The January Effect: Coming Through Again?
CATEGORIES: Investment Viewpoints
Investment markets are rich with the folklore of “can’t-lose” trading strategies that have minted fortunes for any investor who paid enough attention over the years. Of course the logical response to any of this fanciful yore is: if it’s that easy to become a millionaire, why isn’t everyone a millionaire? Still, some of these long-term “effects”, as they are generally known, do demonstrate some staying power. In earlier posts we have talked about things like the “value effect” and the “small cap effect”. I have refrained from gracing this blog site with anything at all about the “hemline effect”, the “Super Bowl effect”, or the “Presidential election effect” and can promise with near certainty that these somewhat more dubious notions will continue to not receive serious scrutiny by me in the year ahead.
But since it is after all the first month of the year I thought I would say something about the January effect. This is a phenomenon that investors have been following with interest since a grad student at the University of Chicago named Donald Keim brought some of his research findings to light. The thrust of the January effect is that (a) stocks tend to do better in January than in other months of the year; (b) much of the gains tend to happen in the first week of the year, and (c) small cap stocks benefit from the January effect more than large cap stocks. There are several theories about why this seems to happen, the most plausible one probably being that investors tend to sell out of losing positions late in December to book tax losses, then come back into the market in January to reposition themselves.
So far performance in 2011 seems to suggest that another January effect might be on the way. This past Monday was the first trading day of the New Year, and US stock indexes leapt up with gains over 1%, looking set to finish the first trading week on an up note (there is still one trading day left as I am writing this, though, so caveat emptor!). But I am not so sure that I would ascribe strong performance this month to some perennial event that you can predict to happen. Stocks indeed are on the rise, but in large part that is because there are continuing large outflows from the bond market (see last week’s post “Bonds in 2011”), and much of that money has a healthy appetite for risk, hence stocks would seem poised to benefit.
In general, and probably with the exception of the seemingly invincible value effect, I tend to argue against the usefulness of this “effect” folklore as a strategy for portfolio management. There are two reasons for my thinking this way. The first is that the factors which influence investment markets at any one particular time are for the most part local to that time. As I suggested in the previous paragraph, this year stocks are off to a strong start because money has been coming out of the bond market at a steady clip since last October. In fact December’s stock market performance, which saw the Dow jump from just over 11,000 to more than 11,500, may be a hard feat to replicate in January. If investors were selling out of loads of positions for tax reasons in December in a time-honored ritual, that was certainly not the dominant trend. The much more time-localized reaction to bond market weakness appeared to be a much stronger attribute for market performance.
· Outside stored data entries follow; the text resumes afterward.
(** ** Tables *)

(** A value stored in a table: pandas keeps integers, floats and strings,
    and marks a missing value by NaN. *)
Inductive cell : Type :=
  | CInt (z : Z)
  | CFloat (x : float)
  | CStr (s : string)
  | CNaN.

(** A row: its index label and its values, one per column. *)
Record row : Type := Row { label : Z; cells : list cell }.

(** [pd.Series]: the values of one column, in row order. *)
Definition Series : Type := list cell.

(** No label occurs twice. *)
Fixpoint distinct (cols : list string) : bool :=
  match cols with
  | [] => true
  | c :: cols' => negb (existsb (String.eqb c) cols') && distinct cols'
  end.

(** [pd.DataFrame] with distinct column labels.  [pd.read_csv] renames
    repeated headers, so every table the scripts read is of this kind,
    and no function of the file changes the labels.  For a repeated
    label pandas' [df[column]] is a frame and not a series; such tables
    are outside this model. *)
Record DataFrame : Type :=
  Frame { columns : list string;
          distinct_labels : distinct columns = true;
          rows : list row }.

#[global] Instance float_eq_dec : EqDecision float.
Proof. solve_decision. Defined.

#[global] Instance cell_eq_dec : EqDecision cell.
Proof. solve_decision. Defined.

(** [column in df.columns] *)
Definition has_column (df : DataFrame) (column : string) : bool :=
  bool_decide (column ∈ columns df).

(** [df.empty]: some axis has length zero. *)
Definition df_empty (df : DataFrame) : bool :=
  match columns df, rows df with
  | _ :: _, _ :: _ => false
  | _, _ => true
  end.

(** [series.empty] *)
Definition series_empty (s : Series) : bool :=
  match s with
  | [] => true
  | _ :: _ => false
  end.

(** Position of a column label. *)
Fixpoint get_loc (column : string) (cols : list string) : option nat :=
  match cols with
  | [] => None
  | c :: cols' => if String.eqb c column then Some O else S <$> get_loc column cols'
  end.

(** The value of a row at a column position. *)
Definition cell_at (i : nat) (r : row) : cell := default CNaN (cells r !! i).

(** [df[column]]: the series of the column with this label, the only
    one as the labels are distinct; [KeyError] for an unknown label, whose
    text is the quoted label. *)
Definition getitem (df : DataFrame) (column : string) : result Series :=
  match get_loc column (columns df) with
  | Some i => Ok (cell_at i <$> rows df)
  | None => Raise (Exn (OtherException "KeyError") ("'" +:+ column +:+ "'"))
  end.

(** One comparison of [series == value] for a string [value]: only an
    equal string compares equal. *)
Definition cell_eq_str (value : string) (c : cell) : bool :=
  match c with
  | CStr s => String.eqb s value
  | _ => false
  end.

(** [series == value] *)
Definition series_eq (s : Series) (value : string) : list bool :=
  cell_eq_str value <$> s.

(** The elements of [l] at the positions where the mask is true. *)
Fixpoint select {A} (l : list A) (mask : list bool) : list A :=
  match l, mask with
  | x :: l', b :: mask' => if b then x :: select l' mask' else select l' mask'
  | _, _ => []
  end.

(** [df[mask]] *)
Definition boolean_index (df : DataFrame) (mask : list bool) : DataFrame :=
  Frame (columns df) (distinct_labels df) (select (rows df) mask).

(** Number of elements of the slice [[:n]] of a sequence of [size]
    elements: a negative [n] counts from the end. *)
Definition slice_stop (n : Z) (size : nat) : nat :=
  if 0 <=? n then Z.to_nat n else Z.to_nat (Z.of_nat size + n).

(** [df.head(n)] is [df.iloc[:n]]. *)
Definition head (n : Z) (df : DataFrame) : DataFrame :=
  Frame (columns df) (distinct_labels df)
    (take (slice_stop n (length (rows df))) (rows df)).

(** ** Tabular summary utilities *)

Definition empty_data : exn := Exn ValueError "Loaded data is empty".

Definition load_failure (url : string) (e : exn) : exn :=
  Exn ValueError ("Failed to load data from " +:+ url +:+ ": " +:+ exn_str e).

Definition column_not_found (column : string) : exn :=
  Exn ValueError ("Column '" +:+ column +:+ "' not found in DataFrame").

Definition empty_column (column : string) : exn :=
  Exn ValueError ("Column '" +:+ column +:+ "' contains no data").

Section Pandas.

(** The reader and the two aggregates are pandas' own: [pd.read_csv]
    gives a table or raises, [Series.mean] and [Series.max] give a
    value or raise. *)
Variable read_csv : string -> result DataFrame.
Variable series_mean : Series -> result cell.
Variable series_max : Series -> result cell.

(** Lines 125-144. *)
Definition load_data (url : string) : result DataFrame :=
  try_except
    (bind (read_csv url) (fun df =>
       if df_empty df then Raise empty_data else Ok df))
    (fun e => Raise (load_failure url e)).

(** Lines 146-164. *)
Definition calculate_column_mean (df : DataFrame) (column : string) : result cell :=
  if negb (has_column df column) then Raise (column_not_found column)
  else
    bind (getitem df column) (fun s =>
      if series_empty s then Raise (empty_column column)
      else series_mean s).

(** Lines 166-184. *)
Definition find_column_max (df : DataFrame) (column : string) : result cell :=
  if negb (has_column df column) then Raise (column_not_found column)
  else
    bind (getitem df column) (fun s =>
      if series_empty s then Raise (empty_column column)
      else series_max s).

End Pandas.

(** Lines 186-204. *)
Definition filter_by_category (df : DataFrame) (column value : string) (limit : Z)
  : result DataFrame :=
  if negb (has_column df column) then Raise (column_not_found column)
  else
    bind (getitem df column) (fun s =>
      Ok (head limit (boolean_index df (series_eq s value)))).

(** A small table in the shape of the iris data. *)
Definition iris_sample : DataFrame :=
  Frame ["sepal_length"; "species"] eq_refl
    [ Row 0 [CFloat (Float 5742089524897382 (-50)); CStr "setosa"];
      Row 1 [CFloat (Float 7881299347898368 (-50)); CStr "versicolor"];
      Row 2 [CFloat (Float 5516909543528858 (-50)); CStr "setosa"];
      Row 3 [CNaN; CStr "setosa"];
      Row 4 [CFloat (Float 7093169413108531 (-50)); CStr "virginica"] ].

(** A header line and nothing else: the table pandas reads has the column
    and no row. *)
Definition header_only : DataFrame := Frame ["species"] eq_refl [].

(** Stand-ins for the pandas aggregates in the examples: the first value
    of the column. *)
Definition first_value (s : Series) : result cell :=
  match s with
  | [] => Ok CNaN
  | c :: _ => Ok c
  end.
(** * BacSpecies: a shallow embedding of [BacSpecies.py]

    The development follows the Python source function by function:
    the string builtins the program relies on ([str.find], slicing,
    [str.split], [str.join], [int], [float]), the reference index
    ([process_reference]), the hit parser ([line_iterator],
    [BlastResult]), the best-match scan of [get_best_result], the report
    writer ([generate_output], [output]) and the driver loop of [main].

    Python [float] is IEEE-754 binary64 and is modelled by primitive
    floats; Python [int] is modelled by [Z]; [dict] by [gmap]; text
    files by a finite map from path to contents; [print] by a list of
    emitted lines; exceptions by an explicit result type. *)

From Stdlib Require Import ZArith Floats Ascii String.
From stdpp Require Import gmap strings list.

(** ** Python string builtins *)

Module Py.

(** Characters the program tests for. *)
Definition NL : ascii := "010"%char.
Definition CR : ascii := "013"%char.
Definition TAB : ascii := "009"%char.
Definition SPACE : ascii := " "%char.

Definition len (s : string) : Z := Z.of_nat (String.length s).

Fixpoint drop (n : nat) (s : string) : string :=
  match n, s with
  | O, _ => s
  | S n', String _ s' => drop n' s'
  | S _, EmptyString => EmptyString
  end.

Fixpoint take (n : nat) (s : string) : string :=
  match n, s with
  | O, _ => EmptyString
  | S n', String a s' => String a (take n' s')
  | S _, EmptyString => EmptyString
  end.

(** Index adjustment of slices: a negative index counts from the end,
    and the result is clamped to [0, len]. *)
Definition adjust_index (length i : Z) : Z :=
  if (i <? 0)%Z then Z.max 0 (i + length) else Z.min i length.

(** [s[a:b]] *)
Definition slice (s : string) (a b : Z) : string :=
  let a' := adjust_index (len s) a in
  let b' := adjust_index (len s) b in
  take (Z.to_nat (b' - a')) (drop (Z.to_nat a') s).

(** [s[a:]] *)
Definition slice_from (s : string) (a : Z) : string :=
  drop (Z.to_nat (adjust_index (len s) a)) s.

(** Offset of the first occurrence of [c] in [s]. *)
Fixpoint index_of (c : ascii) (s : string) : option nat :=
  match s with
  | EmptyString => None
  | String a s' =>
      if Ascii.eqb a c then Some O
      else match index_of c s' with
           | Some k => Some (S k)
           | None => None
           end
  end.

(** [s.find(c, start)] for a one-character needle: the lowest index
    [>= start] holding [c], or [-1]. *)
Definition find (s : string) (c : ascii) (start : Z) : Z :=
  let start' := if (start <? 0)%Z then Z.max 0 (start + len s) else start in
  if (len s <? start')%Z then (-1)%Z
  else match index_of c (drop (Z.to_nat start') s) with
       | Some k => (start' + Z.of_nat k)%Z
       | None => (-1)%Z
       end.

(** [s.split(sep)] for a one-character separator: every occurrence
    separates, so the result is never empty and may hold empty
    strings. *)
Fixpoint split (sep : ascii) (s : string) : list string :=
  match s with
  | EmptyString => [EmptyString]
  | String a s' =>
      if Ascii.eqb a sep then EmptyString :: split sep s'
      else match split sep s' with
           | t :: ts => String a t :: ts
           | [] => [String a EmptyString]
           end
  end.

(** [sep.join(l)] *)
Fixpoint join (sep : string) (l : list string) : string :=
  match l with
  | [] => EmptyString
  | [x] => x
  | x :: xs => x +:+ sep +:+ join sep xs
  end.

(** [s.startswith(p)] *)
Fixpoint startswith (s p : string) {struct p} : bool :=
  match p, s with
  | EmptyString, _ => true
  | String b p', String a s' => Ascii.eqb a b && startswith s' p'
  | String _ _, EmptyString => false
  end.

(** [x in l] for a list of strings. *)
Definition contains (l : list string) (x : string) : bool :=
  existsb (String.eqb x) l.

(** Reading a text file translates the line terminators CR LF and CR
    to LF (universal newlines). *)
Fixpoint universal_newlines (s : string) : string :=
  match s with
  | EmptyString => EmptyString
  | String a s' =>
      if Ascii.eqb a CR then
        String NL
          match s' with
          | String b s'' =>
              if Ascii.eqb b NL then universal_newlines s''
              else universal_newlines s'
          | EmptyString => EmptyString
          end
      else String a (universal_newlines s')
  end.

(** Iterating over a text file yields its lines, each with its
    terminating LF; a last line without terminator is yielded as it
    is. *)
Fixpoint readlines (s : string) : list string :=
  match s with
  | EmptyString => []
  | String a s' =>
      if Ascii.eqb a NL then String a EmptyString :: readlines s'
      else match readlines s' with
           | l :: ls => String a l :: ls
           | [] => [String a EmptyString]
           end
  end.

(** *** Numbers from text

    Texts are sequences of 8-bit characters: the digits and the white
    space outside ASCII that [int] and [float] also accept have no
    counterpart here, and the bound that recent versions put on the
    number of digits of an [int] literal is left out. *)

(** White space accepted around a number by [int] and [float]
    (the ASCII characters for which [str.isspace] holds). *)
Definition isspace (c : ascii) : bool :=
  let n := nat_of_ascii c in
  ((9 <=? n)%nat && (n <=? 13)%nat) || ((28 <=? n)%nat && (n <=? 32)%nat).

Fixpoint lstrip (s : string) : string :=
  match s with
  | EmptyString => EmptyString
  | String a s' => if isspace a then lstrip s' else s
  end.

Definition strip (s : string) : string :=
  String.rev (lstrip (String.rev (lstrip s))).

Definition digit (c : ascii) : option Z :=
  let n := nat_of_ascii c in
  if ((48 <=? n)%nat && (n <=? 57)%nat) then Some (Z.of_nat n - 48)%Z else None.

Definition is_digit (c : ascii) : bool :=
  match digit c with Some _ => true | None => false end.

(** Sign prefix: [(negative, rest)]. *)
Definition read_sign (s : string) : bool * string :=
  match s with
  | String "-" s' => (true, s')
  | String "+" s' => (false, s')
  | _ => (false, s)
  end.

(** Decimal digits of an integer literal: single underscores may
    separate digits; [after_us] holds at the start and after an
    underscore, where a digit must follow. *)
Fixpoint int_digits (after_us : bool) (acc : Z) (s : string) : option Z :=
  match s with
  | EmptyString => if after_us then None else Some acc
  | String c s' =>
      if Ascii.eqb c "_" then
        if after_us then None else int_digits true acc s'
      else match digit c with
           | Some d => int_digits false (10 * acc + d)%Z s'
           | None => None
           end
  end.

(** [int(s)]: [None] stands for [ValueError]. *)
Definition int_of_str (s : string) : option Z :=
  let '(neg, body) := read_sign (strip s) in
  match int_digits true 0%Z body with
  | Some n => Some (if neg then (- n)%Z else n)
  | None => None
  end.
Lemma transform_space_id_of_implementation_witness :
  transform_space_id Demo.impl_tuner = "ifj_fe_fej_fi.py" /\
  transform_space_id Demo.tiled_tuner = "/opt/spaces/tiled.py".
Proof.
  split.
  - refine (transform_space_id_of_implementation (E := Demo.healthy)
              Demo.impl_tuner "/opt/feinsum/tuning/impls" "ifj_fe_fej_fi.py"
              _ eq_refl eq_refl eq_refl).
    discriminate.
  - refine (transform_space_id_of_implementation (E := Demo.healthy)
              Demo.tiled_tuner "/opt/spaces" "tiled.py"
              _ eq_refl eq_refl eq_refl).
    discriminate.
Defined.
(** * shell-gpt (sgpt.py): the local memory stores and their dispatch

    A shallow embedding of [src/sgpt.py]: the interaction cache kept in
    [.inst_memory.json], the fact log kept in [fact_memory.txt], and the
    command dispatcher [main] that routes one invocation to one of them.

    Conventions.
    - A Python [str] is a Rocq [string]; each character is read as the
      Unicode code point U+0000..U+00FF of the same number (Latin-1).
    - A Python exception is a value of [PyErr]; a function that may raise
      runs in the monad [Py], which threads the [World] (files, clock,
      pending keyboard input, and the chronological log of effects) and
      keeps the world reached when the exception was raised.
    - Files are those of a POSIX system: the text written to a file is its
      content ([os.linesep] is a line feed).
    - Functions imported from [utils/], the network call and the parsers
      of the [yaml] package are collected in the record [Env]. *)

From Stdlib Require Import String Ascii ZArith NArith List Bool Lia QArith.
Import ListNotations.
Local Open Scope string_scope.
Local Open Scope list_scope.

(** ** Python text primitives *)

Module PyStr.

Definition code_point (c : ascii) : N := N_of_ascii c.

(** [Nd] characters below U+0100: the ASCII digits. *)
Definition char_isdecimal (c : ascii) : bool :=
  ((48 <=? code_point c) && (code_point c <=? 57))%N.

(** Characters below U+0100 with [Numeric_Type] Decimal or Digit: the ASCII
    digits and the superscripts U+00B2, U+00B3, U+00B9. *)
Definition char_isdigit (c : ascii) : bool :=
  char_isdecimal c
  || (code_point c =? 178)%N || (code_point c =? 179)%N
  || (code_point c =? 185)%N.

(** Characters below U+0100 for which [str.isspace] holds. *)
Definition char_isspace (c : ascii) : bool :=
  let n := code_point c in
  (((9 <=? n) && (n <=? 13)) || ((28 <=? n) && (n <=? 32))
   || (n =? 133) || (n =? 160))%N.

Fixpoint all_chars (p : ascii -> bool) (s : string) : bool :=
  match s with
  | EmptyString => true
  | String c r => p c && all_chars p r
  end.

Definition is_empty (s : string) : bool :=
  match s with EmptyString => true | _ => false end.

(** [str.isdigit()]: every character is a digit and there is at least one. *)
Definition isdigit (s : string) : bool :=
  negb (is_empty s) && all_chars char_isdigit s.

Fixpoint lstrip (s : string) : string :=
  match s with
  | String c r => if char_isspace c then lstrip r else s
  | EmptyString => EmptyString
  end.

Definition reverse (s : string) : string :=
  string_of_list_ascii (rev (list_ascii_of_string s)).

Definition rstrip (s : string) : string := reverse (lstrip (reverse s)).

(** [str.strip()] *)
Definition strip (s : string) : string := rstrip (lstrip s).

Definition digit_value (c : ascii) : Z := Z.of_N (code_point c) - 48.

(** The digit part of an integer literal: decimal digits, single
    underscores allowed between two digits. *)
Fixpoint parse_digits (acc : Z) (after_digit : bool) (s : string) : option Z :=
  match s with
  | EmptyString => if after_digit then Some acc else None
  | String c r =>
      if char_isdecimal c then parse_digits (10 * acc + digit_value c) true r
      else if Ascii.eqb c "_" then
        if after_digit then parse_digits acc false r else None
      else None
  end.

(** [sys.int_info.default_max_str_digits]: the most digits a base-10
    literal may have for [int] to convert it (CPython 3.11, and 3.7 to 3.10
    from their security releases of September 2022). *)
Definition int_max_str_digits : Z := 4300.

(** The digits of a literal, underscores not counted. *)
Fixpoint count_digits (s : string) : Z :=
  match s with
  | EmptyString => 0
  | String c r => if char_isdecimal c then 1 + count_digits r else count_digits r
  end.

(** The literal after its sign: refused when malformed or when it has more
    than [int_max_str_digits] digits. *)
Definition parse_literal (body : string) : option Z :=
  if (int_max_str_digits <? count_digits body)%Z then None
  else parse_digits 0 false body.

(** [int(s)] for a [str] argument, base 10; [None] is [ValueError], raised
    for a malformed literal and for one over the digit limit alike. *)
Definition py_int (s : string) : option Z :=
  let t := strip s in
  match t with
  | String "-" r => option_map Z.opp (parse_literal r)
  | String "+" r => parse_literal r
  | _ => parse_literal t
  end.

Definition digit_char (d : Z) : ascii := ascii_of_N (Z.to_N (48 + d)).

Fixpoint dec_digits (fuel : nat) (n : Z) (acc : string) : string :=
  match fuel with
  | O => acc
  | S f =>
      let acc' := String (digit_char (n mod 10)) acc in
      if n <? 10 then acc' else dec_digits f (n / 10) acc'
  end%Z.
(** * The playback example of node-ari-client, embedded and verified

    [examples/playback.js] connects to an Asterisk REST Interface server,
    waits for a channel to enter the Stasis application, answers it, plays a
    demo sound and lets DTMF digits drive the playback.  The script is a tree
    of nested callbacks.  Here every function literal of the script becomes
    one definition in a small state monad, every closure becomes a
    constructor carrying the variables it captures, and the client library
    together with the Node runtime becomes a world that records the calls the
    script makes and hands completions and events back to it.

    Arguments have the types the documentation blocks of the script give
    them: [ari] is a client, [incoming] and [channel] are channels,
    [playback] is a playback; [err] is an error object or [null], and no
    function of the script ever looks at it.  An event is an object whose
    [digit] field may be absent. *)

From Stdlib Require Import Ascii.
From stdpp Require Import gmap strings list.

Local Open Scope string_scope.
Local Open Scope list_scope.

(** ** Values the script handles *)

(** A channel is known to the script through its resource id. *)
Definition channel : Type := string.

(** A playback handle, as returned by [ari.Playback()]. *)
Inductive playback : Type := PlaybackHandle (id : nat).

(** The connected client, the [ari] argument of the ready callback. *)
Inductive client : Type := Client (url : string).

(** The [err] argument of a callback is an error object or [null];
    [option error] with [None] for [null]. *)
Inductive error : Type :=
| ConnectionError
| RequestError (status : Z) (reason : string)
| Timeout
| SessionClosed
| InvalidArgument
| InvalidState
| UnknownApplication.

(** An event object: its type and its type-specific fields. *)
Record event : Type := Event {
  ev_type : string;
  ev_fields : gmap string string
}.

(** [event.digit]: [None] stands for [undefined]. *)
Definition event_digit (e : event) : option string := ev_fields e !! "digit".
(** * binaural-server: the /generate request handler of server.js and the
      verify_beats.js command-line checker

    A shallow embedding of the parameter resolver ([num]), the duration
    resolver ([probeDurationSec] and the handler's fallback chain), the
    labelling and naming code ([bandLabel], the filename template), the
    signal-graph strings handed to ffmpeg, and the event handlers that
    clean up after the render process; and, of the checker, of the argument
    parser ([parseArgs]), the reader that collects the audio data to analyse
    ([analyzeWavFile]), the sample decoder ([deinterleaveToFloatStereo]) and
    the peak search of [dominantFreqInBand].  The Fourier transform and the
    window are the work of a library and of [Math.cos]; they are not
    modelled, the peak search takes the spectrum as it is given.

    ECMAScript numbers are IEEE-754 binary64 values; they are modelled with
    the Standard Library's [spec_float] at precision 53 and maximal exponent
    1024, so that comparisons, signed zeros, NaN and the infinities behave as
    in the source.  Strings are sequences of 8-bit code units. *)

From Stdlib Require Import ZArith Lia List Bool Ascii String.
From Stdlib Require Import Floats.SpecFloat.
From Stdlib Require Import Reals Lra.
From stdpp Require Import base strings gmap.
Import ListNotations.
Local Open Scope Z_scope.

(* ================================================================== *)
(** ** ECMAScript numbers *)
(* ================================================================== *)

Module JS.

Abbreviation number := spec_float.

Definition prec : Z := 53.
Definition emax : Z := 1024.

Definition NaN : number := S754_nan.
Definition Infinity : number := S754_infinity false.
Definition pos_zero : number := S754_zero false.

(** The Number nearest to an integer (exact below 2^53). *)
Definition of_Z (z : Z) : number := binary_normalize prec emax z 0 false.

(** The Number nearest to [m * 10^e10], for [0 <= m]: the value of a numeric
    literal of the source text and of a decimal string.  Rounding is to
    nearest, ties to even; a negative exponent is a correctly rounded
    division by a power of ten. *)
Definition dec (m e10 : Z) : number :=
  match m with
  | Z0 => pos_zero
  | Zneg _ => NaN
  | Zpos _ =>
      if 0 <=? e10 then binary_normalize prec emax (m * 10 ^ e10) 0 false
      else
        let '(q, e', l) := SFdiv_core_binary prec emax m 0 (10 ^ (- e10)) 0 in
        binary_round_aux prec emax false q e' l
  end.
The second component of my argument is just the old saw that there is no such thing as a free lunch. If there were always a strategy for making outsize returns in the four-week period between mid-December and mid-January then I am fairly confident everybody would pile into it – and then it would cease to provide outsize returns. This is the arbitrage argument: in a highly liquid and transparent market environment any “free lunch” is going to be exploited and the surplus profits will be arbitraged away.
It’s always worth factoring in conventional wisdom like the January effect into your investment research– if nothing else, it can offer a plausible explanation for certain aspects of investor behavior that can help refine your own strategy for approaching the market. But January effects are not guaranteed, they certainly do not happen every year, and when they do it is often for other reasons. Of course, if you increased your equities positions in late December anticipating the January effect…well, you certainly won’t be disappointed so far this year!